* **Given data**

(** *** New memory *)
Lemma map_zero_lookup n : forall a m x, map_zero n a m !! x = if decide (a <= x < a + Z.of_nat n) then Some 0 else m !! x.
Proof.
  induction n as [|n IH]; intros a m x; cbn [map_zero]; [destruct (decide _); [lia|done]|].
  destruct (decide (x = a)) as [->|Hne]; [rewrite lookup_insert_eq; destruct (decide _); [done|lia]|].
  rewrite lookup_insert_ne, IH by done. repeat destruct (decide _); try lia; done.
Qed.
(** Where the kernel puts it: past everything in use. *)
Definition new_area (fs : list block) (r k : Z) : Prop :=
  freep + 8 <= r /\ base + 16 <= r /\ (forall b, b ∈ fs -> b.1 + 16 * b.2 <= r) /\ r + 16 * k <= 2 ^ 36.
Lemma heap_at_same m m' f fs r k : layout -> heap_at m f fs -> new_area fs r k -> same_but r (16 * k) m m' -> mapped m' r (16 * k) -> heap_at m' f fs.
Proof.
  intros HL H (Hr1 & Hr2 & Hr3 & Hr4) S Hm. constructor; try apply H.
  - apply (ptr_at_same m m' _ _ r (16 * k)); [apply H|done|lia].
  - eapply seg_same; [apply H|done|]. intros c Hc. destruct (heap_cells m f fs c HL H Hc) as [->|(Hin & (? & _) & _)]; [cbn; lia|].
    specialize (Hr3 c Hin). lia.
  - intros x Hx. apply (is_Some_same r (16 * k) m m' x); [done..|]. by apply H.
Qed.

Lemma morecore_run m f fs k n : layout -> heap_at m f fs -> 1 <= k -> 16 * k < 2 ^ 31 -> (length fs < n)%nat ->
  exists c, morecore freep k n m = UCall (Sbrk (16 * Z.max k 4096)) c /\
    (forall ans, rv ans = -1 -> c ans = URet 0 m) /\
    (forall ans, new_area fs (rv ans) (Z.max k 4096) -> exists m' f' fs', c ans = URet f' m' /\ heap_at m' f' fs' /\
       (forall x, owned fs' x <-> owned fs x \/ rv ans <= x < rv ans + 16 * Z.max k 4096) /\ frame fs' m m' /\
       (length fs' <= S (length fs))%nat /\ exists b, b ∈ fs' /\ k <= b.2).
Proof.
  intros HL H Hk Hk2 Hn. unfold morecore. change HEADER with 16. assert ((if k <? 4096 then 4096 else k) = Z.max k 4096) as -> by (destruct (Z.ltb_spec k 4096); lia).
  set (nu := Z.max k 4096). rewrite s32_small by lia. rewrite (Z.mul_comm nu).
  unfold ubind, sbrk. cbn [uobind]. eexists. split; [done|]. split.
  - intros ans ->. done.
  - intros [r dat]. cbn [rv]. intros HA. pose proof HA as (Hr1 & Hr2 & Hr3 & Hr4). pose proof HL as (HL1 & HL2 & _).
    assert (Er : (u64 r =? u64 (-1)) = false). { rewrite u64_small by lia. change (u64 (-1)) with 18446744073709551615. apply Z.eqb_neq. lia. }
    unfold grown. rewrite Er. destruct (Z.leb_spec 0 (16 * nu)); [|lia]. set (m0 := map_zero (Z.to_nat (16 * nu)) r m).
    assert (Hm0 : mapped m0 r (16 * nu)). { intros x Hx. unfold m0. rewrite map_zero_lookup. destruct (decide _); [done|lia]. }
    assert (F0 : same_but r (16 * nu) m m0). { intros x Hx. unfold m0. rewrite map_zero_lookup. destruct (decide _); [lia|done]. }
    destruct (set_size_run m0 r nu n) as (m1 & E1 & Z1 & F1); [intros x Hx; apply Hm0; lia|lia|].
    pose proof (same_but_trans _ _ _ _ _ _ _ r (16 * nu) F0 F1 ltac:(lia) ltac:(lia) ltac:(lia) ltac:(lia)) as F.
    assert (Hm1 : mapped m1 r (16 * nu)) by (apply (mapped_same m0 m1 _ _ (r + 8) 4); [done|done|by apply (size_at_mapped _ _ _ Z1)]).
    pose proof (heap_at_same m m1 f fs r nu HL H HA F Hm1) as H1.
    destruct (free_run m1 f fs r nu n HL H1) as (m2 & f2 & fs2 & E2 & H2 & O2 & Fr2 & L2 & b & Hb & Hbk); [|done|].
    { split_and!; try done; try lia. intros x Hx (c & Hc & Hcx). specialize (Hr3 c Hc). lia. }
    exists m2, f2, fs2. rewrite E1. cbn [uobind]. rewrite E2. cbn [uobind]. split_and!; [by apply get_ptr_run, H2|done|done| |done|exists b; split; [done|lia]].
    intros x Hst Hno. rewrite Fr2 by done. apply F. destruct (decide (r <= x < r + 16 * nu)); [|lia]. exfalso. apply Hno, O2. by right.
Qed.

(** The first call finds an empty list. *)
Definition fresh (m : umem) : Prop := ptr_at m freep 0 /\ mapped m base 16.
Definition ready (m : umem) (fs : list block) : Prop := heap m fs \/ (fs = [] /\ fresh m).
Lemma malloc_init_run m fs n : layout -> ready m fs ->
  exists f m0, malloc_init freep base n m = URet f m0 /\ heap_at m0 f fs /\ frame [] m m0.
Proof.
  intros HL HR. pose proof HL as (HL1 & HL2 & HL3 & HL4). unfold malloc_init. destruct HR as [[f H]|[-> [Hf Hb]]].
  - rewrite (ubind_ret _ _ _ _ _ _ (get_ptr_run _ _ _ n (ha_freep _ _ _ H))). destruct (ha_in _ _ _ H) as [sf Hin].
    destruct (Z.eqb_spec f 0) as [->|]; [|exists f, m; split_and!; [done|done|by intros x _ _]].
    exfalso. destruct (heap_cells m 0 fs _ HL H Hin) as [[= E1 E2]|(_ & (_ & ? & _) & _)]; cbn in *; lia.
  - rewrite (ubind_ret _ _ _ _ _ _ (get_ptr_run _ _ _ n Hf)). change (0 =? 0) with true. cbv iota.
    destruct (set_ptr_run m freep base n) as (m1 & E1 & P1 & F1); [by eapply ptr_at_mapped|lia|].
    destruct (set_ptr_run m1 base base n) as (m2 & E2 & P2 & F2); [|lia|].
    { intros x Hx. rewrite F1 by lia. apply Hb. lia. }
    destruct (set_size_run m2 base 0 n) as (m3 & E3 & Z3 & F3); [|lia|].
    { intros x Hx. rewrite F2 by lia. rewrite F1 by lia. apply Hb. lia. }
    exists base, m3. rewrite (ubind_ret _ _ _ _ _ _ E1), (ubind_ret _ _ _ _ _ _ E2), (ubind_ret _ _ _ _ _ _ E3).
    split_and!; [done| |].
    + apply mk_heap_list.
      * apply (ptr_at_same m2 m3 _ _ (base + 8) 4); [apply (ptr_at_same m1 m2 _ _ base 8); [done..|lia]|done|lia].
      * exists 0. by left.
      * cbn. split; [|done]. split; [|done]. apply (ptr_at_same m2 m3 _ _ (base + 8) 4); [done..|lia].
      * done.
      * intros c Hc. left. by apply list_elem_of_singleton in Hc.
      * intros x Hx. by apply owned_nil in Hx.
    + intros x Hst _. unfold static in Hst. rewrite F3, F2, F1 by lia. done.
Qed.

(** The units of a request: its bytes rounded up, and a header. *)
Definition units (nbytes : Z) : Z := (nbytes + 15) / 16 + 1.

(** The search when nothing fits: once round, then new memory. *)
Lemma search_grow m f fs q k n : layout -> heap_at m f fs -> ptr_at m f q -> 1 <= k -> 16 * k < 2 ^ 31 ->
  (forall b, b ∈ fs -> b.2 < k) -> (2 * length fs + 3 < n)%nat ->
  exists c, malloc_find freep k (f, q) n m = UCall (Sbrk (16 * Z.max k 4096)) c /\
    (forall ans, rv ans = -1 -> c ans = URet 0 m) /\
    (forall ans, new_area fs (rv ans) (Z.max k 4096) -> exists m' a fs1 fs', c ans = URet (a + 16) m' /\
       (forall x, owned fs1 x <-> owned fs x \/ rv ans <= x < rv ans + 16 * Z.max k 4096) /\ gave k m fs1 a m' fs').
Proof.
  intros HL H Hq Hk Hk2 Hno Hn. destruct (ha_in _ _ _ H) as [sf Hf]. apply list_elem_of_lookup_1 in Hf as [i0 Hi0].
  set (L := (base, 0) :: fs) in *. assert (HK : length L = S (length fs)) by done.
  destruct (ring_next m (base, 0) fs i0 (ha_ring _ _ _ H)) as [Hnx _]. fold L in Hnx. rewrite (cell_at _ _ _ Hi0) in Hnx.
  pose proof (ptr_at_inj _ _ _ _ Hq Hnx) as ->. unfold malloc_find, uloop.
  pose proof (walk_run m f fs sf i0 k n (n - length fs) H Hi0 (length fs) i0) as W. fold L in W. rewrite (cell_at _ _ _ Hi0) in W. cbn [fst] in W.
  assert (EK : cell L (S (i0 + length fs)) = (f, sf)).
  { unfold cell. replace (S (i0 + length fs)) with (i0 + 1 * length L)%nat by lia. rewrite Nat.Div0.mod_add. by apply cell_at in Hi0. }
  replace (uiter n (malloc_test freep k)) with (uiter (length fs + (n - length fs)) (malloc_test freep k)) by (f_equal; lia). rewrite W; [|lia|lia|].
  2:{ intros j Hj. destruct (cell L j) as [a s] eqn:Ec. pose proof (list_elem_of_lookup_2 _ _ _ (cell_lookup L j ltac:(done))) as Hin. rewrite Ec in Hin.
      apply elem_of_cons in Hin as [[= -> ->]|Hin]; [cbn; lia|by apply (Hno _ Hin)]. }
  rewrite EK. cbn [fst]. destruct (morecore_run m f fs k n HL H Hk Hk2) as (c & Em & C1 & C2); [lia|].
  assert (Hz : size_at m f sf) by (apply (ring_next m (base, 0) fs i0 (ha_ring _ _ _ H)) || (destruct (ring_next m (base, 0) fs i0 (ha_ring _ _ _ H)) as [_ Hz]; fold L in Hz; by rewrite (cell_at _ _ _ Hi0) in Hz)).
  destruct (n - length fs)%nat as [|d] eqn:Ed; [lia|]. cbn [uiter]. unfold malloc_test at 1.
  rewrite (ubind_ubind_ret _ _ _ _ _ _ _ (get_size_run _ _ _ n Hz)). assert (k <=? sf = false) as ->.
  { apply Z.leb_gt. pose proof (list_elem_of_lookup_2 _ _ _ Hi0) as Hin. apply elem_of_cons in Hin as [[= _ ->]|Hin]; [lia|by apply (Hno _ Hin)]. }
  rewrite (ubind_ubind_ret _ _ _ _ _ _ _ (get_ptr_run _ _ _ n (ha_freep _ _ _ H))). rewrite Z.eqb_refl.
  unfold ubind at 1. unfold ubind at 1. rewrite Em. cbn [uobind]. eexists. split; [done|]. split.
  - intros ans Ha. rewrite (C1 _ Ha). done.
  - intros ans Ha. destruct (C2 _ Ha) as (m' & f' & fs1 & E1 & H1 & O1 & F1 & L1 & Hb). rewrite E1. cbn [uobind].
    destruct (ha_in _ _ _ H1) as [sf' Hin']. assert (f' =? 0 = false) as ->.
    { apply Z.eqb_neq. pose proof HL as (? & ? & _). destruct (heap_cells m' f' fs1 _ HL H1 Hin') as [[= -> _]|(_ & (_ & ? & _) & _)]; cbn in *; lia. }
    apply list_elem_of_lookup_1 in Hin' as [i1 Hi1]. destruct (ring_next m' (base, 0) fs1 i1 (ha_ring _ _ _ H1)) as [Hq1 _]. rewrite (cell_at _ _ _ Hi1) in Hq1.
    rewrite (ubind_ret _ _ _ _ _ _ (get_ptr_run _ _ _ n Hq1)). cbn [uobind uret].
    destruct (search_run m' f' fs1 _ k n d HL H1 Hq1 Hk Hb) as (m2 & a & fs' & E2 & G); [lia|].
    exists m2, a, fs1, fs'. split; [done|]. split; [done|]. destruct G as (G1 & G2 & G3 & G4). split_and!; [done..|].
    intros x Hst Hno'. rewrite G4 by done. by apply F1.
Qed.
End Heap.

* **What is expected**
Please reproduce the lines from the line with "(forall b, b ∈ fs -> b.2" to the line with "destruct (n - length", both ends included, exactly as they appear above.

* **Written answer**
  (forall b, b ∈ fs -> b.2 < k) -> (2 * length fs + 3 < n)%nat ->
  exists c, malloc_find freep k (f, q) n m = UCall (Sbrk (16 * Z.max k 4096)) c /\
    (forall ans, rv ans = -1 -> c ans = URet 0 m) /\
    (forall ans, new_area fs (rv ans) (Z.max k 4096) -> exists m' a fs1 fs', c ans = URet (a + 16) m' /\
       (forall x, owned fs1 x <-> owned fs x \/ rv ans <= x < rv ans + 16 * Z.max k 4096) /\ gave k m fs1 a m' fs').
Proof.
  intros HL H Hq Hk Hk2 Hno Hn. destruct (ha_in _ _ _ H) as [sf Hf]. apply list_elem_of_lookup_1 in Hf as [i0 Hi0].
  set (L := (base, 0) :: fs) in *. assert (HK : length L = S (length fs)) by done.
  destruct (ring_next m (base, 0) fs i0 (ha_ring _ _ _ H)) as [Hnx _]. fold L in Hnx. rewrite (cell_at _ _ _ Hi0) in Hnx.
  pose proof (ptr_at_inj _ _ _ _ Hq Hnx) as ->. unfold malloc_find, uloop.
  pose proof (walk_run m f fs sf i0 k n (n - length fs) H Hi0 (length fs) i0) as W. fold L in W. rewrite (cell_at _ _ _ Hi0) in W. cbn [fst] in W.
  assert (EK : cell L (S (i0 + length fs)) = (f, sf)).
  { unfold cell. replace (S (i0 + length fs)) with (i0 + 1 * length L)%nat by lia. rewrite Nat.Div0.mod_add. by apply cell_at in Hi0. }
  replace (uiter n (malloc_test freep k)) with (uiter (length fs + (n - length fs)) (malloc_test freep k)) by (f_equal; lia). rewrite W; [|lia|lia|].
  2:{ intros j Hj. destruct (cell L j) as [a s] eqn:Ec. pose proof (list_elem_of_lookup_2 _ _ _ (cell_lookup L j ltac:(done))) as Hin. rewrite Ec in Hin.
      apply elem_of_cons in Hin as [[= -> ->]|Hin]; [cbn; lia|by apply (Hno _ Hin)]. }
  rewrite EK. cbn [fst]. destruct (morecore_run m f fs k n HL H Hk Hk2) as (c & Em & C1 & C2); [lia|].
  assert (Hz : size_at m f sf) by (apply (ring_next m (base, 0) fs i0 (ha_ring _ _ _ H)) || (destruct (ring_next m (base, 0) fs i0 (ha_ring _ _ _ H)) as [_ Hz]; fold L in Hz; by rewrite (cell_at _ _ _ Hi0) in Hz)).
  destruct (n - length fs)%nat as [|d] eqn:Ed; [lia|]. cbn [uiter]. unfold malloc_test at 1.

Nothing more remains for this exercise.